If I get an agent, will I also get published?
What, exactly, does an agent do for an author?
Is it worth it to get an agent?
Additional information about agents, getting published, query letters, and more
About Tara K. Harper

If I get an agent, will I also get published?

Not necessarily. Having an agent is not a guarantee of being published. (For that matter, having written a great book is not a guarantee of getting published.) Even if an agent thinks your manuscript might sell, there are a hundred reasons the publisher might not want it. For example, the publisher might feel luke-warm about the story; could have bought a manuscript just like it last week; might consider it to be yesterday's news; might hate your choice of protagonist; might believe the story too experimental, too similar to or too dissimilar from another author's work, too long or too short, etc.. There are a hundred reasons a manuscript can be rejected, regardless of how the agent feels about the potential of the author's work.

Remember, it is the editor, not the agent, who purchases the manuscript. The agent simply tries to judge and market the work based on current (and as much as possible, future) market trends.

What, exactly, does an agent do for an author?

So what good is getting an agent? Simple. First, he can get your (his) foot in the door. A publisher is more likely to look at an agent's submission than one from yet another unpublished author, because the agent will have already slogged through hundreds of manuscripts to find one he thinks is worth presenting to that publisher. That saves the publisher time and effort. The agent in this scenario is performing the job of an assistant editor: culling the herd, as it were.

Second, once the editor offers to buy the manuscript, an agent can help negotiate a more favorable contract than the inexperienced author might accept. This is because the agent has knowledge about the industry and can negotiate to strike out certain clauses in the basic contract that might not be advantageous to an author. New authors (and their lawyers) are often concerned about dangerous-sounding clauses that will actually have little bearing on their careers, and not concerned enough about innocuous-sounding clauses that can have significant and long-term effects on their careers.
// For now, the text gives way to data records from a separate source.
(* ===== verification/SocialKeys.v ===== *)
(** * socialutil: store keys of the social services

    The key builders, list parameters, pages and orderings of
    [src/pkgs/gizclaw/internal/socialutil/util.go], with the query escaping of
    [net/url] that makes any identifier a key segment: identifiers share a segment exactly when
    they are equal up to surrounding white space. *)

From stdpp Require Import strings list.
From S2P Require Import Prelude GoStrings GoText KVKey.

Open Scope Z_scope.

(** ** [url.QueryEscape] and [url.QueryUnescape] *)
Definition querySafe (a : ascii) : bool :=
  between 65 90 a || between 97 122 a || between 48 57 a ||
  existsb (fun b => bool_decide (a = b)) ["-"; "_"; "."; "~"]%char.

Fixpoint queryEscape (s : string) : string :=
  match s with
  | EmptyString => EmptyString
  | String a s =>
      (if bool_decide (a = " "%char) then String "+" EmptyString
       else if querySafe a then String a EmptyString else String "%" (hexByte upperHex a)) +:+ queryEscape s
  end.

Definition queryByte (a : ascii) : ascii := if bool_decide (a = "+"%char) then " "%char else a.

Fixpoint queryUnescape (s : string) : option string :=
  match s with
  | EmptyString => Some EmptyString
  | String a s1 =>
      if bool_decide (a = "%"%char) then
        match s1 with
        | String b (String c s3) => x ← unhex2 b c; t ← queryUnescape s3; Some (String x t)
        | _ => None
        end
      else t ← queryUnescape s1; Some (String (queryByte a) t)
  end.

Definition Social_EscapeStoreSegment (value : string) : string := queryEscape (trimSpace value).
Definition Social_UnescapeStoreSegment (value : string) : string := default value (queryUnescape value).

(** ** Keys *)
Definition ContactsRoot : Key := ["contacts"%string].
Definition ContactNamesRoot : Key := ["contact-names"%string].
Definition ContactIDsRoot : Key := ["contact-ids"%string].
Definition FriendsRoot : Key := ["friends"%string].
Definition FriendInviteTokensRoot : Key := ["friend-invite-tokens"%string].
Definition GroupsRoot : Key := ["friend-groups"%string].
Definition GroupInviteTokensRoot : Key := ["friend-group-invite-tokens"%string].
Definition GroupMembersRoot : Key := ["friend-group-members"%string].
Definition GroupBelongsRoot : Key := ["friend-group-belongs"%string].
Definition GroupNamesRoot : Key := ["friend-group-names"%string].

Definition OwnerPrefix (root : Key) (owner : string) : Key := root ++ [Social_EscapeStoreSegment (trimSpace owner)].
Definition ContactKey (owner id : string) : Key := OwnerPrefix ContactsRoot owner ++ [Social_EscapeStoreSegment id].
Definition ContactNameKey (owner name : string) : Key := OwnerPrefix ContactNamesRoot owner ++ [Social_EscapeStoreSegment name].
Definition ContactIDKey (id : string) : Key := ContactIDsRoot ++ [Social_EscapeStoreSegment id].
Definition FriendKey (owner id : string) : Key := OwnerPrefix FriendsRoot owner ++ [Social_EscapeStoreSegment id].
Definition FriendInviteTokenKey (peerPublicKey : string) : Key := FriendInviteTokensRoot ++ [Social_EscapeStoreSegment peerPublicKey].
Definition GroupKey (id : string) : Key := GroupsRoot ++ [Social_EscapeStoreSegment id].
Definition GroupInviteTokenKey (friendGroupID : string) : Key := GroupInviteTokensRoot ++ [Social_EscapeStoreSegment friendGroupID].
Definition GroupMemberKey (friendGroupID peerID : string) : Key := GroupMembersRoot ++ [Social_EscapeStoreSegment friendGroupID; Social_EscapeStoreSegment peerID].
Definition GroupBelongKey (peerID friendGroupID : string) : Key := GroupBelongsRoot ++ [Social_EscapeStoreSegment peerID; Social_EscapeStoreSegment friendGroupID].
Definition GroupNameKey (peerID name : string) : Key := GroupNamesRoot ++ [Social_EscapeStoreSegment peerID; Social_EscapeStoreSegment name].

(** [RelationID] of two peers does not depend on their order. *)
Definition RelationID (a b : string) : string :=
  match sortStrings [trimSpace a; trimSpace b] with
  | [x; y] => x +:+ ":" +:+ y
  | _ => EmptyString
  end.

(** ** List parameters and pages *)
Definition DefaultListLimit : Z := 50.
Definition MaxListLimit : Z := 200.

Definition NormalizeListParams (cursor : string) (limit : Z) : string * Z :=
  let normalizedLimit := if 0 <? limit then limit else DefaultListLimit in
  (Social_EscapeStoreSegment (trimSpace cursor), if MaxListLimit <? normalizedLimit then MaxListLimit else normalizedLimit).

Record ItemPage (T : Type) := MkItemPage { ip_Items : list T; ip_HasNext : bool; ip_NextCursor : option string }.
Arguments MkItemPage {T}.
Arguments ip_Items {T}.
Arguments ip_HasNext {T}.
Arguments ip_NextCursor {T}.

(** The position after the first item with the cursor's identity; 0 when there is none. *)
Fixpoint afterCursor {T} (id : T -> string) (cursor : string) (i : nat) (items : list T) : nat :=
  match items with
  | [] => 0%nat
  | item :: items => if bool_decide (id item = cursor) then S i else afterCursor id cursor (S i) items
  end.

Definition PageItems {T} (items : list T) (cursor : string) (limit : Z) (id : T -> string) : ItemPage T :=
  let cursor := trimSpace cursor in
  let limit := (NormalizeListParams EmptyString limit).2 in
  let start := if bool_decide (cursor = EmptyString) then 0%nat else afterCursor id cursor 0 items in
  let start := Nat.min start (length items) in
  let end_ := Z.of_nat start + limit in
  let hasNext := end_ <? Z.of_nat (length items) in
  let stop := Z.to_nat (Z.min end_ (Z.of_nat (length items))) in
  MkItemPage (take (stop - start) (drop start items)) hasNext
    (if hasNext && (Z.of_nat start <? Z.of_nat stop) then id <$> items !! (stop - 1)%nat else None).

(** ** Invitation lifetimes (nanoseconds) *)
Definition DefaultInviteTokenTTL : Z := 5 * 60 * 1000000000.
Definition MinInviteTokenTTL : Z := 60 * 1000000000.
Definition MaxInviteTokenTTL : Z := 7 * 24 * 3600 * 1000000000.

Definition ErrInvalidInviteTokenTTL : string := "social: invite token ttl is out of range".
Definition ValidateInviteTokenTTL (ttl : Z) : Go string unit :=
  check ((ttl <? MinInviteTokenTTL) || (MaxInviteTokenTTL <? ttl)) ErrInvalidInviteTokenTTL.

Definition RequireOwner (owner : string) : Go string unit :=
  check (bool_decide (trimSpace owner = EmptyString)) "social: owner is required"%string.

(** ** Orderings *)
Definition CompareByCreatedAtAsc (aTime : Time) (aID : string) (bTime : Time) (bID : string) : bool :=
  if aTime =? bTime then ltStr aID bID else aTime <? bTime.
Definition CompareByCreatedAtDesc (aTime : Time) (aID : string) (bTime : Time) (bID : string) : bool :=
  if aTime =? bTime then ltStr bID aID else bTime <? aTime.

(** [NormalizePhone] keeps the decimal digits. *)
Fixpoint NormalizePhone (phone : string) : string :=
  match phone with
  | EmptyString => EmptyString
  | String a phone => if between 48 57 a then String a (NormalizePhone phone) else NormalizePhone phone
  end.

(** ** Laws *)
Lemma queryUnescape_queryEscape s : queryUnescape (queryEscape s) = Some s.
Proof.
  induction s as [|a s IH]; [done|]. cbn [queryEscape]. case_bool_decide as Hsp; [|destruct (querySafe a) eqn:Ha].
  - subst a. rewrite app_cons_str, app_empty_str. cbn [queryUnescape]. rewrite bool_decide_eq_false_2 by done. by rewrite IH.
  - rewrite app_cons_str, app_empty_str. cbn [queryUnescape]. rewrite bool_decide_eq_false_2 by (intros ->; by vm_compute in Ha). rewrite IH. cbn.
    unfold queryByte. by rewrite bool_decide_eq_false_2 by (intros ->; by vm_compute in Ha).
  - destruct (unhex2_hexByte upperHex a) as (x & y & -> & HE); [by right|]. rewrite !app_cons_str, app_empty_str.
    cbn [queryUnescape]. rewrite bool_decide_eq_true_2 by done. cbn. rewrite HE. cbn. by rewrite IH.
Qed.

Lemma queryEscape_inj s t : queryEscape s = queryEscape t -> s = t.
Proof. intros HE. pose proof (queryUnescape_queryEscape s) as HS. rewrite HE, queryUnescape_queryEscape in HS. congruence. Qed.

Lemma queryEscape_clean s : containsByte ":" (queryEscape s) = false.
Proof.
  induction s as [|a s IH]; [done|]. cbn [queryEscape]. rewrite containsByte_app, IH, orb_false_r.
  clear. byte_cases a.
Qed.

Lemma queryEscape_ascii s : asciiOnly (queryEscape s) = true.
Proof.
  unfold asciiOnly. induction s as [|a s IH]; [done|]. cbn [queryEscape]. rewrite allBytes_app, IH, andb_true_r. clear. byte_cases a.
Qed.

Lemma Social_EscapeStoreSegment_inj s t : Social_EscapeStoreSegment s = Social_EscapeStoreSegment t <-> trimSpace s = trimSpace t.
Proof. unfold Social_EscapeStoreSegment. split; [apply queryEscape_inj|by intros ->]. Qed.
A good agent will know which clauses are which, and will be able to negotiate the best contract for the new author, while still satisfying the publisher and completing the sale of the manuscript.`

Third, an agent can help you build a career by talking you up to the publisher, by obtaining better marketing for your work, and by guiding you through--and hopefully over--various pitfalls into which you might be inclined to step. In some cases--such as for authors who never write more than one novel--it is not necessary for an agent to build a career for you, because, frankly, you don't usually have a career in that case; you have a single book. If you have only one book to sell, or if you don't intend to make a commitment to writing, the agent cannot negotiate using the possibility of other novels to help establish you. In other cases however, in which the author will write many books and seeks to create a career for himself, the agent has an on-going job of continuing to market the writer, not just the writer's work.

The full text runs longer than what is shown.